Description of the task: Print, in exact form, the lines below from the one containing "py_or (output_format (params input))" through the one containing "cbn [out_file_of format_tag", and omit all others.

Saved data entries
[Start of section]

(* ------------------------------------------------------------------ *)
(** ** Formats, and falsy parameters *)

(** X18.  In every variant but the formal one, the artifact of a run
    carries its format twice, consistently: its single file is
    [netlist.<f>] and its first attribute is [format=<f>], where [f] is the
    output format parameter, or [json] when that parameter is absent or
    empty (in the raw-script variant an artifact is produced only for a
    non-empty parameter, and [f] is that parameter). *)
Theorem artifact_file_matches_format :
  forall (W : Type) (C : Ctxt W) (v : Variant) (input : TaskDataInput)
         (w : W) (a : FileSet),
    v <> Formal ->
    In a (output (result_of (run (task v input) w))) ->
    exists f rest,
      files a = [("netlist." ++ f)%string]
      /\ attributes a = ("format=" ++ f)%string :: rest
      /\ f = py_or (output_format (params input))
                   (match v with RawScript => "" | _ => "json" end)
      /\ (v = RawScript -> output_format (params input) = Some f /\ f <> "").
Proof.
  intros W C v input w a Hv Hin.
  destruct (run_output v input w) as [[Hf Ho]|[_ Ho]]; rewrite Ho in Hin;
    [|destruct Hin].
  destruct Hin as [<-|[]].
  apply run_isfile_path in Hf. destruct Hf as (_ & Hg & _ & _).
  unfold artifact_of; cbn [files attributes].
  destruct v; try congruence;
    cbn [out_file_of format_tag target_tags app];
    do 2 eexists; (split; [reflexivity|]); (split; [reflexivity|]);
    (split; [reflexivity|]); try discriminate.
  intros _. cbn [gate] in Hg. unfold script_format, py_or in *.
  destruct (output_format (params input)) as [[|c s]|]; try discriminate Hg.
  split; [reflexivity|discriminate].
Qed.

[End of section]

Your solution:
      /\ f = py_or (output_format (params input))
                   (match v with RawScript => "" | _ => "json" end)
      /\ (v = RawScript -> output_format (params input) = Some f /\ f <> "").
Proof.
  intros W C v input w a Hv Hin.
  destruct (run_output v input w) as [[Hf Ho]|[_ Ho]]; rewrite Ho in Hin;
    [|destruct Hin].
  destruct Hin as [<-|[]].
  apply run_isfile_path in Hf. destruct Hf as (_ & Hg & _ & _).
  unfold artifact_of; cbn [files attributes].
  destruct v; try congruence;
    cbn [out_file_of format_tag target_tags app];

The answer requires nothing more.